I would like to thank again the Italian Ministry of Economic Development for co-organising the events here this week, and especially Mauro Fazio, Director General of the Ministry for being with us, Telecom Italia for providing these excellent facilities, and Huawei for its sponsorship of the events.
I would also like to thank Mike Wood, ITU-T Study Group 5, Working Party 2 Vice-Chairman, and an expert in this filed, for agreeing to chair the workshop.
Wireless connection is the preferred means of connection for many people, and for many in developing countries it is the only means of connection. As information and communication technologies pervade all aspects of modern living whether related to economic activity, healthcare, education, or environmental protection as we have heard this week, administrations need to take account of the increases in radio frequency radiation emitted by more and more base stations, especially those installations erected in residential areas.
As the World Health Organization has pointed out, there are possible health risks associated with electromagnetic fields, which need to be properly considered and reported during the rollout of these new technologies.
A number of regulations and standards specify the factors to be considered when a deploying a base station, covering, among other things, the proximity of base stations to local communities and the means of measuring the specific absorption rate of radio frequency electromagnetic fields emitted by mobile-telephony base stations.

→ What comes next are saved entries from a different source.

(** * DiagnosticAI: the conversation controller of the web front end

    A shallow embedding of [App] (the React component holding the whole
    conversation state, its four handlers and its render function) and of
    [apiEndpoints] (services/api.js), followed by the properties of the
    controller that the specification states.

    Conventions of the embedding:
    - a JavaScript value that comes out of a JSON body is a [JsVal];
    - a JavaScript string is a [string], one character per code unit
      (the code units below 256);
    - a JavaScript number is modelled where it is an integer in the safe
      range, as a [Z];
    - React state is a record; a handler reads the values captured by its
      closure (the state of the render that created it) and writes through
      the setters, which are applied in program order;
    - an [async] handler is run to completion: the awaited request settles
      to what the network of that moment answers; module [Async] splits
      the handlers at their [await] and lets requests settle later;
    - a render is the component function followed by React going through
      the values that the returned elements have in child position; of the
      research block of the Complete screen only the presence is modelled,
      not its inner items;
    - [alert] and [axios.post] are recorded in an effect log; the console
      traces and [e.preventDefault()] are left out;
    - the browser's own checks on the forms ([required], [maxLength]) are
      not modelled: the session model lets the user submit or type more
      than the page would. *)

From Stdlib Require Import ZArith Ascii.
From stdpp Require Import gmap strings list pretty.

Local Open Scope nat_scope.

(** ** JavaScript values *)

Module Js.

#[local] Set Warnings "-register-all".

Inductive JsVal : Type :=
| JUndefined
| JNull
| JBool (b : bool)
| JNum (z : Z)
| JStr (s : string)
| JArr (elems : list JsVal)
| JObj (props : list (string * JsVal)).

(** The empty object literal [{}] and the empty array literal [[]]. *)
Definition emptyObject : JsVal := JObj [].
Definition emptyArray : JsVal := JArr [].

(** ToBoolean: what [if (v)], [!v], [v && ...] and [v || ...] test. *)
Definition truthy (v : JsVal) : bool :=
  match v with
  | JUndefined | JNull => false
  | JBool b => b
  | JNum z => negb (z =? 0)%Z
  | JStr s => negb (String.eqb s "")
  | JArr _ | JObj _ => true
  end.

(** [a || b] *)
Definition orElse (a b : JsVal) : JsVal := if truthy a then a else b.

(** [v === 'lit'] for a string literal. *)
Definition strictEqString (v : JsVal) (lit : string) : bool :=
  match v with
  | JStr s => String.eqb s lit
  | _ => false
  end.

(** Own property of an object literal or of a parsed JSON object: the first
    binding of the key. *)
Fixpoint assoc (k : string) (props : list (string * JsVal)) : option JsVal :=
  match props with
  | [] => None
  | (k', v) :: rest => if String.eqb k k' then Some v else assoc k rest
  end.

(** [v.name] on a value that is neither [undefined] nor [null], for the
    property names that this program reads (data fields and [length]; none
    of them is an array index or a prototype method). *)
Definition prop (v : JsVal) (name : string) : JsVal :=
  match v with
  | JObj props => default JUndefined (assoc name props)
  | JArr elems => if String.eqb name "length" then JNum (Z.of_nat (length elems)) else JUndefined
  | JStr s => if String.eqb name "length" then JNum (Z.of_nat (String.length s)) else JUndefined
  | _ => JUndefined
  end.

In the absence of regulation, people, in particular in developing countries, become more and more doubtful and are increasingly opposing the deployment of radio installations in their neighbourhoods. The rational solution to citizens’ concerns regarding exposure is to ensure that the actions of national regulators and network operators are accompanied to the greatest possible extent by transparency and communication with citizens. Citizens’ resistance to the establishment of base stations will diminish significantly if they are assured that regulators and network operators have complied with international best practices in deploying base stations.
International standards such as those published by ITU are a way to mitigate the potential risks in an environment where there is huge growth in deployment of wireless technology and infrastructure. ITU has been mandated to address this issue by Plenipotentiary Conference Resolution 176, World Telecommunication Standardisation Assembly Resolution 72, and World Telecommunication Development Conference Resolution 62. Resolution 72 calls on ITU-T, in particular ITU-T Study Group 5, to expand and continue its work and support in this area, including conducting workshops such as this.

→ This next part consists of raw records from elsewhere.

(** C7, amended: a request that no route is registered for is answered,
    when its method is OPTIONS, with 204 by [cors()]; else, when
    [express.json()] fails on its body, with 500; else, when its path
    decodes, with 404 and [{ success: false, message: 'Route not found' }]
    for a method other than GET and HEAD, and for GET and HEAD with the
    file [express.static] has for the path, failing that with
    [build/index.html], and failing that with 500; else, when its path
    does not decode and [express.static] has no file for it, with 500. *)
Theorem unmatched_is_not_found (env : Env) (req : Request) :
  find_route routes (method req) (path req) = None →
  (method req = OPTIONS → app env req = Answered (Empty 204)) ∧
  (method req ≠ OPTIONS → body_fails req = true →
     app env req = Answered something_went_wrong) ∧
  (method req ≠ OPTIONS → body_fails req = false →
     Forall (λ x, is_Some (decodeURIComponent x)) (path req) →
     is_Some (decodeURIComponent (String.concat "/" (path req))) →
     (method req ≠ GET → method req ≠ HEAD →
        app env req
        = Answered (Reply 404 (J_message false "Route not found"))) ∧
     (method req = GET ∨ method req = HEAD →
        app env req
        = Answered (if serves env (path req) then File ("build" :: path req)
                    else if serves env ["index.html"]
                         then File ["build"; "index.html"]
                         else Reply 500
                                (J_message false "Something went wrong!")))) ∧
  (method req ≠ OPTIONS → body_fails req = false →
     decodeURIComponent (String.concat "/" (path req)) = None →
     serves env (path req) = false →
     app env req = Answered something_went_wrong).
Proof.
  intros Hroute. unfold app. split_and!.
  - intros ->. done.
  - intros Hopt ->. by rewrite bool_decide_eq_false_2.
  - intros Hopt Hbody Hsegs [whole Hwhole].
    rewrite bool_decide_eq_false_2, Hbody by done.
    rewrite (route_layers_unmatched _ _ _ Hroute Hsegs), Hwhole.
    split.
    + intros Hget Hhead.
      assert (handles GET (method req) = false) as ->; [|done].
      apply not_true_is_false. rewrite handles_GET. by intros [?|?].
    + intros Hm%handles_GET. rewrite Hm. simpl.
      by destruct (serves env (path req)), (serves env ["index.html"]).
  - intros Hopt Hbody Hwhole Hstatic.
    rewrite bool_decide_eq_false_2, Hbody, Hstatic, andb_false_r, Hwhole by done.
    pose proof (route_layers_not_routed _ _ Hroute) as Hnot.
    destruct (route_layers routes (method req) (path req)) as [[[r ps]|]|];
      [by destruct (Hnot r ps)|done..].
Qed.

(** ** Searching with a pattern of ordinary characters *)

Lemma append_empty s : String.append EmptyString s = s.
Proof. reflexivity. Qed.

Lemma append_String c a b :
  String.append (String c a) b = String c (String.append a b).
Proof. reflexivity. Qed.

Lemma regex_compile_ordinary p :
  ordinary p = true → regex_compile p = Some (literal p).
Proof.
  induction p as [|c p IH]; [done|]. simpl.
  intros [Hc Hp]%andb_true_iff. apply negb_true_iff in Hc.
  assert (Ascii.eqb c "." = false) as ->.
  { destruct (Ascii.eqb_spec c "."); [by subst|done]. }
  assert (Ascii.eqb c "\" = false) as ->.
  { destruct (Ascii.eqb_spec c "\"); [by subst|done]. }
  by rewrite Hc, IH.
Qed.

Lemma match_here_literal p s :
  match_here (literal p) s = true ↔
  ∃ mid post, s = String.append mid post ∧ lower_string mid = lower_string p.
Proof.
  revert s. induction p as [|c p IH]; intros s; simpl.
  - split; [intros _; by exists EmptyString, s|done].
  - destruct s as [|x s].
    + split; [done|]. intros (mid & post & Hs & Hmid).
      destruct mid; [discriminate Hmid|].
      rewrite append_String in Hs. discriminate Hs.
    + rewrite andb_true_iff, IH. split.
      * intros [Hx (mid & post & -> & Hmid)].
        apply Ascii.eqb_eq in Hx.
        exists (String x mid), post. rewrite append_String. simpl.
        by rewrite Hmid, Hx.
      * intros (mid & post & Hs & Hmid).
        destruct mid as [|y mid]; [discriminate Hmid|].
        rewrite append_String in Hs. injection Hs as -> ->.
        simpl in Hmid. injection Hmid as Hy Hmid.
        split; [apply Ascii.eqb_eq; by rewrite Hy|by exists mid, post].
Qed.

Lemma regex_search_spec pat s :
  regex_search pat s = true ↔
  ∃ pre suf, s = String.append pre suf ∧ match_here pat suf = true.
Proof.
  induction s as [|x s IH]; simpl.
  - rewrite orb_false_r. split.
    + intros H. by exists EmptyString, EmptyString.
    + intros (pre & suf & Hs & H). destruct pre.
      * rewrite append_empty in Hs. by subst suf.
      * rewrite append_String in Hs. discriminate Hs.
  - rewrite orb_true_iff, IH. split.
    + intros [H|(pre & suf & -> & H)].
      * by exists EmptyString, (String x s).
      * by exists (String x pre), suf.
    + intros (pre & suf & Hs & H). destruct pre as [|y pre].
      * left. rewrite append_empty in Hs. by subst suf.
      * right. rewrite append_String in Hs. injection Hs as -> ->.
        by exists pre, suf.
Qed.

(** On a pattern of ordinary characters the search of the examples is the
    search for a substring without regard to case. *)
Lemma regex_search_literal p s :
  regex_search (literal p) s = true ↔ contains_ci p s.
Proof.
  rewrite regex_search_spec. unfold contains_ci. split.
  - intros (pre & suf & -> & (mid & post & -> & Hmid)%match_here_literal).
    by exists pre, mid, post.
  - intros (pre & mid & post & -> & Hmid).
    exists pre, (String.append mid post). split; [done|].
    apply match_here_literal. by exists mid, post.
Qed.

(** ** The orders of the two listings *)

Lemma String_leb_iff a b :
  String.leb a b = true ↔ a = b ∨ OrderedTypeEx.String_as_OT.lt a b.
Proof.
  unfold String.leb.
  rewrite <- OrderedTypeEx.String_as_OT.cmp_eq,
          <- OrderedTypeEx.String_as_OT.cmp_lt.
  unfold OrderedTypeEx.String_as_OT.cmp.
  destruct (String.compare a b); naive_solver.
Qed.

Lemma String_leb_trans a b c :
  String.leb a b = true → String.leb b c = true → String.leb a c = true.
Proof.
  rewrite !String_leb_iff. intros [->|Hab] [->|Hbc]; auto.
  right. by eapply OrderedTypeEx.String_as_OT.lt_trans.
Qed.

Global Instance by_name_total : Total by_name.
Proof.
  intros a b. unfold by_name.
  destruct (s_name a) as [x|], (s_name b) as [y|]; simpl; auto.
  destruct (String.leb_total x y) as [->| ->]; auto.
Qed.

Global Instance by_name_trans : Transitive by_name.
Proof.
  intros a b c. unfold by_name.
  destruct (s_name a) as [x|], (s_name b) as [y|], (s_name c) as [z|];
    simpl; try done.
  rewrite !Is_true_true. apply String_leb_trans.
Qed.

Global Instance newest_first_total : Total newest_first.
Proof. intros a b. unfold newest_first. lia. Qed.

Global Instance newest_first_trans : Transitive newest_first.
Proof. intros a b c. unfold newest_first. lia. Qed.

(** ** Listing the Subjects *)

Lemma truthy_Some s : truthy (Some s) = negb (String.eqb s "").
Proof. done. Qed.

Lemma category_filter_spec q s :
  match sf_category (subjects_query q) with
  | Some c => bool_decide (s_category s = Some c)
  | None => true
  end = true ↔
  match sq_category q with
  | Some c => c = "" ∨ c = "all" ∨ s_category s = Some c
  | None => True
  end.
Proof.
  unfold subjects_query. simpl. destruct (sq_category q) as [c|]; [|done].
  rewrite truthy_Some. destruct (String.eqb_spec c "") as [->|Hc]; simpl.
  { naive_solver. }
  case_bool_decide as Hall; simpl.
  { injection Hall as ->. naive_solver. }
  rewrite bool_decide_eq_true. split; [by auto|].
  intros [?|[->|?]]; done.
Qed.

(** A search string the engine takes: what it selects. *)
Lemma search_filter_spec q :
  (∀ p, sq_search q = Some p → p = "" ∨ is_Some (pcre p)) →
  ∃ pat,
    compile_search (sf_name_regex (subjects_query q)) = Some (Ok pat) ∧
    ∀ s,
      match pat with
      | Some m => regex_field m (s_name s)
      | None => true
      end = true ↔
      match sq_search q with
      | Some p =>
          p = "" ∨ ∃ m n, pcre p = Some m ∧ s_name s = Some n ∧ m n = true
      | None => True
      end.
Proof.
  intros Hok. unfold subjects_query, compile_search. simpl.
  destruct (sq_search q) as [p|]; [|by exists None].
  rewrite truthy_Some. destruct (String.eqb_spec p "") as [->|Hp]; simpl.
  { exists None. naive_solver. }
  destruct (Hok p eq_refl) as [?|[m Hm]]; [done|]. rewrite Hm.
  exists (Some m). split; [done|]. intros s. unfold regex_field.
  destruct (s_name s) as [n|]; [|naive_solver]. split.
  - intros Hn. right. by exists m, n.
  - intros [?|(m' & n' & Hm' & [= <-] & Hn)]; [done|congruence].
Qed.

ITU-T Study Group 5 is the world’s leading authority on EMF, and its Working Party 2 studies EMF issues under Question 7/5: “Human exposure to electromagnetic fields (EMFs) due to radio systems and mobile equipment”. The resulting international standards (ITU-T Recommendations) provide high-level frameworks for the management of human exposure to EMFs emitted by telecommunication equipment, and also offer guidelines for the assessment of human exposure, based on existing ITU-T Recommendations and standards produced by other standards development organizations.
A recent key outcome of Study Group 5’s work includes the development of a new EMF handbook, and EMF Estimator software that calculates the cumulative radio frequency exposure levels in the vicinity of transmitting antennae. EMF Estimator also contains the library of the radiation patterns of transmitting antennas for a wide range of radiocommunication and broadcast services. A typical application for EMF estimator would be the calculation of EMF levels in a local community from a cellular base station or community broadcast service. I am sure this will be a very useful tool for administrations.

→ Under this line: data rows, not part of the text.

(** ** Leg breakdown (lines 70-86) *)

Record leg_row := {
  flight_leg : pyval;
  od_contributor : pyval;
  leg_od_cm : Q;
  leg_tonnage : Q;
  profit_on_leg : Q;
  priority_type : string;
  fill_priority_rank : option nat
}.

(** One record per leg of each summary row, with the two priority columns
    at their initial values. *)
Definition leg_records (m : model) (summary : list od_row) : option (list leg_row) :=
  @concat leg_row <$>
    mapM (fun r : od_row =>
            props ← dict_get (od_pair r) (all_od_paths m);
            Some (map (fun leg =>
                         {| flight_leg := leg;
                            od_contributor := od_pair r;
                            leg_od_cm := od_cm r;
                            leg_tonnage := cargo_tonnage r;
                            profit_on_leg := float_mul (cargo_tonnage r) (od_cm r);
                            priority_type := "Fills Remaining";
                            fill_priority_rank := None |})
                      (legs props)))
         summary.

(** ** Priority classification (lines 88-119) *)

(** A row with its two priority columns written. *)
Definition with_priority (label : string) (rank : nat) (r : leg_row) : leg_row :=
  {| flight_leg := flight_leg r;
     od_contributor := od_contributor r;
     leg_od_cm := leg_od_cm r;
     leg_tonnage := leg_tonnage r;
     profit_on_leg := profit_on_leg r;
     priority_type := label;
     fill_priority_rank := Some rank |}.

(** [df.loc[idx, 'Priority Type'] = label; df.loc[idx, 'Fill Priority Rank'] = rank]. *)
Definition set_priority (idx : nat) (label : string) (rank : nat)
    (tbl : list leg_row) : list leg_row :=
  alter (with_priority label rank) idx tbl.
(** * Memorandum validator: a shallow embedding of [validator.py]

    The development follows the layout of the Python module: the string
    and regular-expression primitives the checks rely on ([str.strip],
    [re.match], [re.search]), the binary64 arithmetic of the margin
    check, the [Severity] / [ValidationIssue] data model, the
    [MemorandumValidator] object with one function per method, and
    finally the properties of the rule engine.

    Modelling conventions.
    - A Python [str] is a [string]; each [ascii] stands for the code
      point of the same number (the range 0..255).
    - A Python [int] is a [Z]; [int(...)] of a digit string is the
      unbounded decimal value (the interpreter's optional limit on the
      length of a converted digit string is not modelled).
    - A Python [float] is an IEEE-754 binary64 value of [SpecFloat].
    - [self] is a record threaded through the methods; a method that
      appends to [self.issues] returns the updated record. *)

From Stdlib Require Import ZArith List Bool Ascii String Lia.
From Stdlib Require Import DecimalString SpecFloat Permutation.
Import ListNotations.

Local Open Scope string_scope.
Local Open Scope Z_scope.

(** ** Python string primitives *)

Module Text.

Definition code (c : ascii) : nat := nat_of_ascii c.

(** [str.isspace] on one character, which is also the class [\s] of
    the [re] module for [str] patterns. *)
Definition is_space (c : ascii) : bool :=
  let n := code c in
  ((9 <=? n) && (n <=? 13))%nat || ((28 <=? n) && (n <=? 32))%nat
  || (n =? 133)%nat || (n =? 160)%nat.

(** The class [\d]: the decimal digits among the code points modelled. *)
Definition is_digit (c : ascii) : bool :=
  let n := code c in ((48 <=? n) && (n <=? 57))%nat.

Definition is_upper (c : ascii) : bool :=
  let n := code c in ((65 <=? n) && (n <=? 90))%nat.

Definition is_lower (c : ascii) : bool :=
  let n := code c in ((97 <=? n) && (n <=? 122))%nat.

Definition is_alpha (c : ascii) : bool := is_upper c || is_lower c.

Definition lower (c : ascii) : ascii :=
  if is_upper c then ascii_of_nat (code c + 32) else c.

Definition upper (c : ascii) : ascii :=
  if is_lower c then ascii_of_nat (code c - 32) else c.

Definition newline : ascii := ascii_of_nat 10.

Fixpoint lstrip (s : string) : string :=
  match s with
  | EmptyString => EmptyString
  | String c s' => if is_space c then lstrip s' else s
  end.

Fixpoint rstrip (s : string) : string :=
  match s with
  | EmptyString => EmptyString
  | String c s' =>
      match rstrip s' with
      | EmptyString => if is_space c then EmptyString else String c EmptyString
      | r => String c r
      end
  end.

(** [s.strip()] *)
Definition strip (s : string) : string := rstrip (lstrip s).

(** [s.startswith(p)] *)
Definition startswith (s p : string) : bool := String.prefix p s.

(** [s.endswith(p)]: [p] is [s] or one of its proper suffixes. *)
Fixpoint endswith (s p : string) : bool :=
  if String.eqb s p then true
  else match s with
       | EmptyString => false
       | String _ s' => endswith s' p
       end.

(** Truth value of a string: [if text] *)
Definition nonempty (s : string) : bool :=
  match s with EmptyString => false | _ => true end.

Fixpoint filter (p : ascii -> bool) (s : string) : string :=
  match s with
  | EmptyString => EmptyString
  | String c s' => if p c then String c (filter p s') else filter p s'
  end.

Fixpoint map (f : ascii -> ascii) (s : string) : string :=
  match s with
  | EmptyString => EmptyString
  | String c s' => String (f c) (map f s')
  end.

Fixpoint forallb (p : ascii -> bool) (s : string) : bool :=
  match s with
  | EmptyString => true
  | String c s' => p c && forallb p s'
  end.

(** The longest prefix of [s] whose characters satisfy [p]. *)
Fixpoint take_while (p : ascii -> bool) (s : string) : string :=
  match s with
  | EmptyString => EmptyString
  | String c s' => if p c then String c (take_while p s') else EmptyString
  end.

Fixpoint drop_while (p : ascii -> bool) (s : string) : string :=
  match s with
  | EmptyString => EmptyString
  | String c s' => if p c then drop_while p s' else s
  end.

(** A text without white space at its end. *)
Definition no_trailing_space (t : string) : Prop :=
  forall a b, t = a ++ b -> forallb is_space b = true -> b = "".

Definition digit_value (c : ascii) : Z := Z.of_nat (code c) - 48.

Fixpoint int_acc (acc : Z) (s : string) : Z :=
  match s with
  | EmptyString => acc
  | String c s' => int_acc (10 * acc + digit_value c) s'
  end.

(** [int(s)] for a string of decimal digits. *)
Definition int_of_digits (s : string) : Z := int_acc 0 s.

(** [str(n)], as inserted by an f-string. *)
Definition str_of_int (n : Z) : string := NilZero.string_of_int (Z.to_int n).

End Text.

(** ** Regular expressions

    The patterns of the validator use literals, the classes [\d], [\s]
    and [.], concatenation, alternation, [?], [+], [*] and bounded
    repetition.  A pattern is a term of [regex]; matching is by
    Brzozowski derivatives, which decides the existence of a match (the
    only thing [re.match] / [re.search] are asked for, apart from the
    one capture group of the body check, see [Validator.body_number]). *)

Module Regex.

Inductive regex : Type :=
| Void : regex
| Eps : regex
| Class : (ascii -> bool) -> regex
| Cat : regex -> regex -> regex
| Alt : regex -> regex -> regex
| Star : regex -> regex.

Definition Plus (r : regex) : regex := Cat r (Star r).
Definition Opt (r : regex) : regex := Alt r Eps.

(** One literal character. *)
Definition Chr (c : ascii) : regex := Class (Ascii.eqb c).

Fixpoint Lit (s : string) : regex :=
  match s with
  | EmptyString => Eps
  | String c s' => Cat (Chr c) (Lit s')
  end.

Additionally ITU-T Recommendations provides guidance for compliance with safety limits for human exposure to electromagnetic fields (EMFs) as it relates to telecommunications installations, mobile handsets and other consumer devices emitting electro-magnetic radiation.
More details will be provided during the coming sessions from Tariq Al-Amri, Vice Chairman of ITU-T Study Group 5, and colleagues from the Radio and Development Bureaux of the ITU.
Today, we are becoming more and more reliant on ICTs and wireless communications, which offer unlimited opportunities. However, citizens and their health must not be side-lined. A balance must be achieved between the well being of citizens and the integration of ICTs in their lives.
We are fortunate to have a unique gathering of leading experts speaking on today’s programme, including World Health Organisation, the International Commission on Non-Ionizing Radiation Protection, International Electrotechnical Commission, regulators, policy makers, academia, vendors, and operators. I hope you will all join forces and begin the process of overcoming the prevailing concerns. It is a sensitive and sometimes political issue, but that is no reason not to address it, quite the opposite.
As with all our workshops, we would like to invite you at the end of the day to identify some actions that ITU, in collaboration with other relevant organisations, could take to improve the situation, and address the issues raised in Resolution 72.
I would like to thank the speakers, moderators, and all participants, and I wish you a rewarding and enjoyable workshop.
And finally let me once again thank Flavio Cucchietti and his Telecom Italia team, together with Cristina Bueti and her ITU colleagues, for all their effort in putting together the successful series of events this week.